4th Session: A Life Well Lived

What can schools do to help boys develop into the best version of themselves?

Robert Teague: Chair

Robert Teague has taught for over fifteen years in both the independent and the maintained sectors of the English education system, mainly in boys’ schools.  He is currently Assistant Headteacher, Wallington County Grammar School, and has a particular interest in curriculum innovation, having co-written the Cambridge Pre-U specifications in Mathematics and Further Mathematics. He has been involved in setting up two new schools and is currently helping an educational trust with plans for a third.  He is a Senior Research Associate of the Thomas More Institute.

Xavier Bosch: Prevention Rather than Cure: Avoiding NEET through Mentoring

Xavier Bosch is a graduate of the London School of Economics and a Chartered Accountant. He has been since 1997 Chief Executive of ReachOut!, a mentoring charity set up in Manchester during 1994. It is currently managing 500 volunteers in London and Manchester who offer mentoring to children and young people aged 8 to 18.

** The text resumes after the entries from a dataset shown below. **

(** The exact line minimisation assigns [theta], and [linmin_improvement]
    and [time_linmin] when [linmin] returns. *)
Lemma exact_linmin_scribble fuel oth otl oli st :
  exact_linmin a fuel
    (scribble (mkLeftover None None oth None None None None None otl oli) st)
  = match exact_linmin a fuel st with
    | Done u s => Done u s
    | Fatal e s =>
        Fatal e (scribble (mkLeftover None None None None None None None None
                             otl oli) s)
    | Timeout => Timeout
    end.
Proof.
  unfold exact_linmin. cbv zeta.
  rewrite exact_prepare_scribble.
  rewrite (proj1 (exact_slope_scribble _ st)).
  rewrite (proj2 (exact_slope_scribble _ st)).
  generalize (exact_prepare a st) (sl_dE (exact_slope a st))
             (sl_d_norm (exact_slope a st)).
  intros s1 dE d_norm.
  rewrite (proj1 (clock_scribble _ s1)), (proj2 (clock_scribble _ s1)),
    E_scribble, theta_scribble.
  rewrite (LinminMap.linmin_emb _ _ (trace_func_scribble _ _)).
  destruct (Linmin.linmin _ _ _ _ _ _ _ _ _ _) as [[th' imp] s2|e s2|];
    cbv beta iota; [|reflexivity|reflexivity].
  now rewrite linmin_exit_scribble.
Qed.

Lemma line_minimize_scribble fuel oth otl oli st :
  (use_linmin st = false -> otl = None /\ oli = None) ->
  line_minimize a fuel
    (scribble (mkLeftover None None oth None None None None None otl oli) st)
  = match line_minimize a fuel st with
    | Done u s => Done u s
    | Fatal e s =>
        Fatal e (scribble (mkLeftover None None None None None None None None
                             otl oli) s)
    | Timeout => Timeout
    end.
Proof.
  intros Ho. unfold line_minimize. cbv zeta.
  rewrite use_linmin_scribble.
  destruct (use_linmin st) eqn:Hu; simpl negb; cbv iota.
  - rewrite use_linmin_scribble, Hu. apply exact_linmin_scribble.
  - destruct (Ho eq_refl) as [-> ->].
    rewrite approx_linmin_scribble.
    generalize (approx_linmin a st). intros s1.
    destruct (use_linmin s1).
    + destruct (exact_linmin a fuel s1) as [u s|e s|]; try reflexivity.
      now destruct s.
    + reflexivity.
Qed.

(** The body up to the two tests: [E] is assigned, and the three times
    but [time_KZ]. *)
Lemma body_head_scribble fuel oE otgx oth oAZ oKZ oZtZ oZtW oZS otl oli st :
  body a fuel
    (scribble (mkLeftover oE otgx oth oAZ oKZ oZtZ oZtW oZS otl oli) st)
  = (let s1 := scribble (mkLeftover None otgx oth None oKZ None None None
                           otl oli) (measure_trace a (normalize a st)) in
     if BADNUM (E s1) then Abort CrazyNumber s1
     else if converged a s1 then Break s1
     else
       match line_minimize a fuel
               (cg_update a (precondition a (gradient a (feedback a s1)))) with
       | Done _ st => Continue (choose_strategy a (record_iteration a st))
       | Fatal e st => Abort e st
       | Timeout => Stuck
       end).
Proof.
  unfold body. cbv zeta.
  rewrite normalize_scribble, measure_trace_scribble. reflexivity.
Qed.

Lemma direction_scribble otgx oth oKZ otl oli s1 :
  cg_update a
    (precondition a
       (gradient a
          (feedback a
             (scribble (mkLeftover None otgx oth None oKZ None None None
                          otl oli) s1))))
  = scribble (mkLeftover None None oth None
                (match K a with Some _ => None | None => oKZ end)
                None None None otl oli)
      (cg_update a (precondition a (gradient a (feedback a s1)))).
Proof.
  now rewrite feedback_scribble, gradient_scribble, precondition_scribble,
    cg_update_scribble.
Qed.
(** * ghostselfbot: rate limiting, throttling, caching and gateway heartbeat

    A shallow embedding of the stateful core of the library:

    - [CacheManager]      (util/CacheManager.js)  bounded stores with expiry,
    - [ThrottlingManager] (dist/util/ThrottlingManager.js) client-side
      admission control with per-route queues,
    - [RESTManager]       (rest/RESTManager.js) request execution and retry,
    - [Client]            (client/Client.js) gateway heartbeat handling.

    JavaScript numbers that hold counts and millisecond timestamps are
    integers ([Z]); a JavaScript [Map] keyed by strings whose iteration
    order matters is an association list in insertion order; the other
    maps are [gmap]s. *)

From Stdlib Require Import ZArith Lia Ascii QArith_base Qcanon.
From stdpp Require Import base numbers list strings pretty gmap fin_maps.

Local Open Scope string_scope.
Local Open Scope list_scope.
Local Open Scope Z_scope.

(** Turn the boolean comparisons of the hypotheses into propositions. *)
Ltac zbool :=
  repeat match goal with
  | H : context [(_ >=? _)] |- _ => rewrite Z.geb_leb in H
  | H : context [(_ >? _)] |- _ => rewrite Z.gtb_ltb in H
  | H : (_ <=? _) = true |- _ => apply Z.leb_le in H
  | H : (_ <=? _) = false |- _ => apply Z.leb_gt in H
  | H : (_ <? _) = true |- _ => apply Z.ltb_lt in H
  | H : (_ <? _) = false |- _ => apply Z.ltb_ge in H
  | H : (_ =? _) = true |- _ => apply Z.eqb_eq in H
  | H : (_ =? _) = false |- _ => apply Z.eqb_neq in H
  end.

(** Membership in an explicit list. *)
Ltac elem_solve :=
  repeat rewrite elem_of_cons in *; repeat rewrite elem_of_nil in *;
  intuition auto.

(** ** JavaScript [Map] with string keys, in insertion order *)

Module JsMap.
Section JsMap.
Context {A : Type}.

Definition t := list (string * A).

Fixpoint get (k : string) (m : list (string * A)) : option A :=
  match m with
  | [] => None
  | (k', v) :: r => if decide (k = k') then Some v else get k r
  end.
(** * The recitation alignment engine of Hafez

    A shallow embedding of [src/services/advancedRecitationMatcher.ts]
    (class [AdvancedRecitationMatcher]) with the data types it takes from
    [src/quranParser.ts] and the list of recent transcriptions of its caller
    [src/services/recitationSessionManager.ts], the properties its
    specification states, and further properties of the code.

    Conventions of the embedding.
    - A JavaScript string is the list of its UTF-16 code units; [length],
      [charAt], [===] and the regular expressions of the source (none has the
      [u] flag) all work on code units.
    - Numbers that hold counts, verse numbers and positions are integers
      ([Z], or [nat] for lengths and the entries of the two dynamic
      programming tables).  Scores and thresholds are modelled twice.  In
      the first part they are exact rationals ([Q]), for the properties that
      do not depend on how a double is rounded: ranges, scores that are
      exactly 1, the invariants of the session.  The lowering of the
      threshold from 0.7 gives in doubles the values it gives in [Q]
      ([Doubles.thresholds_in_doubles]).  Which windows reach the threshold
      and which candidate ranks first does depend on the rounding
      ([scenario_confidence_at_threshold]); for these the module [Doubles]
      has the scoring and [processAudioChunk] on the binary64 numbers of
      [PrimFloat].
    - [String.prototype.toLowerCase] is a builtin of the host (Unicode default
      case conversion).  It is a parameter of the development; the
      theorems that need facts about it state them as hypotheses.
    - The object state [this.session] is threaded explicitly: a method takes
      the session ([option RecitationSession], [None] for [null]) and returns
      its result with the session it leaves behind.  [this.quran] is set once
      by the constructor and never assigned again, so it is a parameter.
    - Division by zero is 0 in [Q] where JavaScript gives [NaN] or
      [Infinity].  Every division of the source has a positive divisor where
      the code reaches it: behind a guard, or, in [calculateWordOverlap],
      because [processAudioChunk] scores only a transcription that has a word
      ([newSet_nonempty]).
    - [console.log] and [console.warn] are not modelled. *)

From Stdlib Require Import List ZArith NArith QArith Qround Qminmax Lia Lqa Bool Arith.
From Stdlib Require Import Permutation Sorted.
From Stdlib Require PrimFloat Floats.
Import ListNotations.

Close Scope Q_scope.

(** ** JavaScript strings *)

Definition codeUnit := N.
Definition jsString := list codeUnit.

Definition SPACE : codeUnit := 0x20%N.

(** The characters matched by [\s] in a regular expression, which are also
    the characters removed by [trim]: WhiteSpace and LineTerminator. *)
Definition isWhiteSpace (c : codeUnit) : bool :=
  ((0x09 <=? c) && (c <=? 0x0D) || (c =? 0x20) || (c =? 0xA0) || (c =? 0x1680)
   || (0x2000 <=? c) && (c <=? 0x200A) || (c =? 0x2028) || (c =? 0x2029)
   || (c =? 0x202F) || (c =? 0x205F) || (c =? 0x3000) || (c =? 0xFEFF))%N.

(** [a === b] on strings. *)
Fixpoint strEq (a b : jsString) : bool :=
  match a, b with
  | [], [] => true
  | x :: a', y :: b' => (x =? y)%N && strEq a' b'
  | _, _ => false
  end.

(** [!s] on a string: only the empty string is falsy. *)
Definition isEmpty (s : jsString) : bool :=
  match s with [] => true | _ => false end.

(** [s.replace(/[class]/g, r)] for a pattern that matches one code unit. *)
Definition replaceAll (p : codeUnit -> bool) (r : jsString) (s : jsString) : jsString :=
  flat_map (fun c => if p c then r else [c]) s.

(** [s.replace(/\s+/g, ' ')]: every maximal run of white space becomes one
    space.  [inRun] tells that the previous code unit was white space. *)
Fixpoint collapseFrom (inRun : bool) (s : jsString) : jsString :=
  match s with
  | [] => []
  | c :: s' =>
      if isWhiteSpace c
      then if inRun then collapseFrom true s' else SPACE :: collapseFrom true s'
      else c :: collapseFrom false s'
  end.

Definition collapseWhiteSpace (s : jsString) : jsString := collapseFrom false s.

Fixpoint trimStart (s : jsString) : jsString :=
  match s with
  | [] => []
  | c :: s' => if isWhiteSpace c then trimStart s' else s
  end.

Fixpoint trimEnd (s : jsString) : jsString :=
  match s with
  | [] => []
  | c :: s' =>
      match trimEnd s' with
      | [] => if isWhiteSpace c then [] else [c]
      | t => c :: t
      end
  end.

(** [s.trim()]. *)
Definition trim (s : jsString) : jsString := trimEnd (trimStart s).

(** [s.split(/\s+/)]: the pieces between the maximal runs of white space.  A
    string that starts (ends) with white space has an empty first (last)
    piece, and the empty string has the single piece [""]. *)
Fixpoint splitFrom (inRun : bool) (s : jsString) : list jsString :=
  match s with
  | [] => [[]]
  | c :: s' =>
      if isWhiteSpace c
      then if inRun then splitFrom true s' else [] :: splitFrom true s'
      else match splitFrom false s' with
           | w :: ws => (c :: w) :: ws
           | [] => [[c]]
           end
  end.

Definition splitWhiteSpace (s : jsString) : list jsString := splitFrom false s.

(** [s.split(/\s+/).filter(w => w.length > 0)]. *)
Definition tokenize (s : jsString) : list jsString :=
  filter (fun w => 0 <? length w) (splitWhiteSpace s).

(** [l.join(sep)]. *)
Fixpoint join (sep : jsString) (l : list jsString) : jsString :=
  match l with
  | [] => []
  | [x] => x
  | x :: l' => x ++ sep ++ join sep l'
  end.

(** [l.slice(b, e)] for integers [0 <= b]: the elements at the indices
    [b <= k < min e (length l)]. *)
Definition slice {A : Type} (l : list A) (b e : Z) : list A :=
  firstn (Z.to_nat e - Z.to_nat b) (skipn (Z.to_nat b) l).

(** The values of the loop variable of [for (k = lo; k < hi; k++)]. *)
Definition range (lo hi : Z) : list Z :=
  map (fun k => lo + Z.of_nat k)%Z (seq 0 (Z.to_nat (hi - lo))).

(** A length or a count as a score. *)
Definition Qnat (n : nat) : Q := inject_Z (Z.of_nat n).

(** [Math.round]: the nearest integer, halves rounded up. *)
Definition Math_round (x : Q) : Z := Qfloor (x + (1 # 2))%Q.

(** ** The corpus ([quranParser.ts]) *)

Module Aya.
Record t : Type := mk { index : Z; text : jsString; bismillah : option jsString }.
End Aya.

Module Sura.
Record t : Type := mk { index : Z; name : jsString; ayas : list Aya.t }.
End Sura.

Record QuranData : Type := { suras : list Sura.t }.

(** ** The data of the matcher *)

Module AyahWindow.
Record t : Type := mk {
  startAyah : Z;
  endAyah : Z;
  text : jsString;
  normalizedText : jsString;
  words : list jsString;
  confidence : option Q
}.
End AyahWindow.

Module MatchResult.
Record t : Type := mk {
  windowIndex : Z;
  confidence : Q;
  accuracy : Q;
  matchedWords : Z;
  totalWords : Z;
  startAyah : Z;
  endAyah : Z;
  alignmentScore : Q
}.
End MatchResult.

Record RecitationSession : Type := {
  suraIndex : Z;
  currentPosition : Z;
  windowSize : Z;
  confidenceThreshold : Q;
  slidingWindows : list AyahWindow.t;
  sessionHistory : list MatchResult.t;
  lastSuccessfulMatch : option MatchResult.t;
  consecutiveFailures : Z;
  isActive : bool
}.

(** What [scoreWindow] returns:
    [Omit<MatchResult, 'windowIndex' | 'startAyah' | 'endAyah'>]. *)
Module Score.
Record t : Type := mk {
  confidence : Q;
  accuracy : Q;
  matchedWords : Z;
  totalWords : Z;
  alignmentScore : Q
}.
End Score.

(** What [getSessionStats] returns. *)
Module SessionStats.
Record t : Type := mk {
  suraIndex : Z;
  currentPosition : Z;
  totalMatches : nat;
  averageConfidence : Q;
  consecutiveFailures : Z;
  confidenceThreshold : Q;
  windowSize : Z
}.
End SessionStats.

(** The error thrown by [initializeSession]:
    [new Error(`Sura ${suraIndex} not found`)]. *)
Inductive Error : Type :=
| SuraNotFound (suraIndex : Z).

(** ** Levenshtein distance ([levenshteinDistance])

    The rows of [matrix] are indexed by the prefixes of [str2] and its
    columns by the prefixes of [str1].  [levRow c2 str1 prev left] is the part
    of a row to the right of the entry [left], for the character [c2] of
    [str2]; [prev] is the part of the row above that starts at the diagonal
    neighbour. *)

Fixpoint levRow (c2 : codeUnit) (str1 : jsString) (prev : list nat) (left : nat) : list nat :=
  match str1, prev with
  | c1 :: str1', diag :: ((up :: _) as prev') =>
      let v := if (c2 =? c1)%N
               then diag
               else Nat.min (Nat.min (diag + 1) (left + 1)) (up + 1) in
      v :: levRow c2 str1' prev' v
  | _, _ => []
  end.

(** The rows [matrix[i]], [matrix[i+1]], ... for the characters of [str2]
    that are left; [prev] is [matrix[i-1]]. *)
Fixpoint levRows (str1 : jsString) (i : nat) (prev : list nat) (str2 : jsString) : list (list nat) :=
  match str2 with
  | [] => []
  | c2 :: str2' =>
      let row := i :: levRow c2 str1 prev i in
      row :: levRows str1 (S i) row str2'
  end.

Definition levMatrix (str1 str2 : jsString) : list (list nat) :=
  let row0 := seq 0 (S (length str1)) in
  row0 :: levRows str1 1 row0 str2.

Definition levenshteinDistance (str1 str2 : jsString) : nat :=
  nth (length str1) (nth (length str2) (levMatrix str1 str2) []) 0.

(** [calculateSimilarity] *)
Definition calculateSimilarity (str1 str2 : jsString) : Q :=
  let longer := if length str2 <? length str1 then str1 else str2 in
  let shorter := if length str2 <? length str1 then str2 else str1 in
  if length longer =? 0 then 1%Q
  else
    let editDistance := levenshteinDistance longer shorter in
    ((Qnat (length longer) - Qnat editDistance) / Qnat (length longer))%Q.

(** [new Set(l)]: the distinct elements of [l], in the order of their first
    occurrence. *)
Definition setHas (s : list jsString) (w : jsString) : bool := existsb (strEq w) s.

Definition newSet (l : list jsString) : list jsString :=
  fold_left (fun s w => if setHas s w then s else s ++ [w]) l [].

(** [calculateWordOverlap] *)
Definition calculateWordOverlap (transcribed window : list jsString) : Q :=
  let transcribedSet := newSet transcribed in
  let windowSet := newSet window in
  let overlap := length (filter (setHas windowSet) transcribedSet) in
  (Qnat overlap / Qnat (Nat.max (length transcribedSet) (length windowSet)))%Q.

(** [calculateEditScore] *)
Definition calculateEditScore (transcribed window : list jsString) : Q :=
  let joinedTranscribed := join [SPACE] transcribed in
  let joinedWindow := join [SPACE] window in
  let editDistance := levenshteinDistance joinedTranscribed joinedWindow in
  let maxLength := Nat.max (length joinedTranscribed) (length joinedWindow) in
  if 0 <? maxLength then (1 - Qnat editDistance / Qnat maxLength)%Q else 0%Q.

(** [Array.prototype.sort(compareFn)].  The sort is stable, and [a] is placed
    before [b] when [compareFn(a, b) < 0].  For a comparator that orders the
    elements by a key there is one stable sorted arrangement
    ([stable_sorted_unique]), whatever algorithm the host uses; inserting the
    elements from the right computes it. *)
Definition Qltb (x y : Q) : bool := negb (Qle_bool y x).

Fixpoint sortInsert {A : Type} (compareFn : A -> A -> Q) (x : A) (l : list A) : list A :=
  match l with
  | [] => [x]
  | y :: l' =>
      if Qltb (compareFn y x) 0%Q then y :: sortInsert compareFn x l' else x :: l
  end.

Definition Array_sort {A : Type} (compareFn : A -> A -> Q) (l : list A) : list A :=
  fold_right (sortInsert compareFn) [] l.

(** ** The list of recent transcriptions ([recitationSessionManager.ts])

    The statements that [handleTranscription] starts with:
    [recentTranscriptions.unshift(transcription)], then
    [if (recentTranscriptions.length > 5) recentTranscriptions.pop()]. *)
Definition rememberTranscription (recentTranscriptions : list jsString)
  (transcription : jsString) : list jsString :=
  let unshifted := transcription :: recentTranscriptions in
  if 5 <? length unshifted then removelast unshifted else unshifted.
(** Up to six fractional digits, scaled to millionths. *)
Fixpoint parse_fraction (s : string) (scale : Z) (n : nat) : Z :=
  match n, s with
  | S n', String c s' =>
      if is_digit c then digit_val c * scale + parse_fraction s' (scale / 10) n'
      else 0
  | _, _ => 0
  end.

Definition ref_atof (s : string) : Z :=
  let (sign, s1) := parse_sign (skip_spaces s) in
  let (whole, s2) := parse_digits s1 0 in
  let frac := match s2 with
              | String "."%char s3 => parse_fraction s3 100000 6
              | _ => 0
              end in
  sign * (whole * 1000000 + frac).

Definition decimal (z : Z) : string :=
  NilZero.string_of_uint (N.to_uint (Z.to_N z)).

Definition ref_fmt_f (d : Z) : string :=
  let a := Z.abs d in
  let frac := decimal (1000000 + a mod 1000000) in
  let whole := decimal (a / 1000000) in
  let sign := if d <? 0 then "-"%string else EmptyString in
  (sign ++ whole ++ "."
   ++ match frac with String _ digits => digits | EmptyString => "" end)%string.

Definition ref_host : Host :=
  {| double := Z;
     double_zero := 0;
     double_87_3 := 87300000;
     double_ge_zero := fun d => d >=? 0;
     atof := ref_atof;
     fmt_f := ref_fmt_f;
     atoi := ref_atoi;
     switch_is_number := ref_is_number;
     switch_true := ref_true;
     SWITCH_ASR_FLAG_CLOSED := Z.shiftl 1 2;
     SWITCH_ASR_FLAG_AUTO_RESUME := Z.shiftl 1 4;
     SWITCH_ASR_FLAG_CLOSED_nonzero := ltac:(discriminate) |}.

Section Whisper.

Context {host : Host}.

(** ** The session: [whisper_t] and the host's handle *)

(** The [mutex] field is a constant pointer; locking and unlocking show
    in the trace. *)
Record whisper_t := mk_whisper {
  flags : Z;
  result_text : option string;
  result_confidence : double;
  thresh : Z;
  silence_ms : Z;
  voice_ms : Z;
  no_input_timeout : Z;
  speech_timeout : Z;
  start_input_timers : bool;
  no_input_time : Z;
  speech_time : Z;
  grammar : option string;
  channel_uuid : option string;
  vad : ptr_t;
  audio_buffer : option (list byte);
  ws : ptr_t;
  partial : Z
}.

Definition with_flags (c : whisper_t) (x : Z) : whisper_t :=
  mk_whisper x (result_text c) (result_confidence c) (thresh c) (silence_ms c)
    (voice_ms c) (no_input_timeout c) (speech_timeout c) (start_input_timers c)
    (no_input_time c) (speech_time c) (grammar c) (channel_uuid c) (vad c)
    (audio_buffer c) (ws c) (partial c).

Definition with_result_text (c : whisper_t) (x : option string) : whisper_t :=
  mk_whisper (flags c) x (result_confidence c) (thresh c) (silence_ms c)
    (voice_ms c) (no_input_timeout c) (speech_timeout c) (start_input_timers c)
    (no_input_time c) (speech_time c) (grammar c) (channel_uuid c) (vad c)
    (audio_buffer c) (ws c) (partial c).

Definition with_result_confidence (c : whisper_t) (x : double) : whisper_t :=
  mk_whisper (flags c) (result_text c) x (thresh c) (silence_ms c)
    (voice_ms c) (no_input_timeout c) (speech_timeout c) (start_input_timers c)
    (no_input_time c) (speech_time c) (grammar c) (channel_uuid c) (vad c)
    (audio_buffer c) (ws c) (partial c).

Definition with_thresh (c : whisper_t) (x : Z) : whisper_t :=
  mk_whisper (flags c) (result_text c) (result_confidence c) x (silence_ms c)
    (voice_ms c) (no_input_timeout c) (speech_timeout c) (start_input_timers c)
    (no_input_time c) (speech_time c) (grammar c) (channel_uuid c) (vad c)
    (audio_buffer c) (ws c) (partial c).

Definition with_silence_ms (c : whisper_t) (x : Z) : whisper_t :=
  mk_whisper (flags c) (result_text c) (result_confidence c) (thresh c) x
    (voice_ms c) (no_input_timeout c) (speech_timeout c) (start_input_timers c)
    (no_input_time c) (speech_time c) (grammar c) (channel_uuid c) (vad c)
    (audio_buffer c) (ws c) (partial c).

Definition with_voice_ms (c : whisper_t) (x : Z) : whisper_t :=
  mk_whisper (flags c) (result_text c) (result_confidence c) (thresh c)
    (silence_ms c) x (no_input_timeout c) (speech_timeout c)
    (start_input_timers c) (no_input_time c) (speech_time c) (grammar c)
    (channel_uuid c) (vad c) (audio_buffer c) (ws c) (partial c).

Definition with_no_input_timeout (c : whisper_t) (x : Z) : whisper_t :=
  mk_whisper (flags c) (result_text c) (result_confidence c) (thresh c)
    (silence_ms c) (voice_ms c) x (speech_timeout c) (start_input_timers c)
    (no_input_time c) (speech_time c) (grammar c) (channel_uuid c) (vad c)
    (audio_buffer c) (ws c) (partial c).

Oskari Juurikkala: The Paradox of Freedom: Building Character in the 21st Century

Oskari Juurikkala is a lawyer-economist trained also in philosophy. The son of a prominent educationalist in Finland, he has been actively involved in tutoring youth and in coaching virtuous leaders. An LSE alumnus, he presently works as a researcher at the University of Helsinki law department, where his interests include financial regulation and the relationship between law, social norms and virtues.

James Arthur: The Good Life: Competence, Character and Human Flourishing

[see above – 3rd Session Chair – for short biographical details]

5th Session: Back to Reality

Can schools help boys escape virtual reality?

 Peter Adams:  Chair

Peter Adams has been with the Thomas More Institute from the outset. He has long-standing interests in philosophy of science and education. After studying Theoretical Physics at Oxford he worked on the particle accelerator at the Rutherford Laboratory. He later spent eight years in computer science research at QMC, London, and then in IT-related fields. Over the last fifteen years he has been involved in starting two schools, and is currently working on a third. He is co-editor of Is Science Compatible with Free Will?, a book to be published this autumn by Springer US.

 Robert Mazelanik & Paweł Mazanka (joint presentation):  Digital Maturity: How Schools can Help Boys to become Men in the Digital Era

Robert Mazelanik is a Polish educator who is spending the academic year 2011–12 at the Oxford University Department of Educational Studies investigating research methodologies. He was co-founder and Headmaster from 2004 until 2011 of the first boys’ primary school in Poland. He is a Lecturer at the Pedagogical University of Cracow, and has co-authored a Report on the Intellectual Capital of Poland for the Board of Strategic Advisors to the Polish Prime Minister. He is currently a Senior Research Associate of the Thomas More Institute.

PawełMazanka is a Polish graduate in philosophy. Since 2005 he has been working as a teacher and preceptor of boys as well as a parental consultant. From 2006 to date he has been Deputy Headmaster of the first boys’ only school (primary and secondary) to be established in Poland: ‘Żagle-STERNIK’.

 Tim Golden: Computers and the Young Man: from Consumer to Producer

Tim Golden is a professional computer programmer who has spent over twenty years working with boys and young men in youth clubs in south and west London. He is the editor of the goodtoread.org website, a resource for parents and educators seeking information on books for young people. For several years he has been an active contributor to the Python programming language, a general-purpose language designed to be easy to pick up.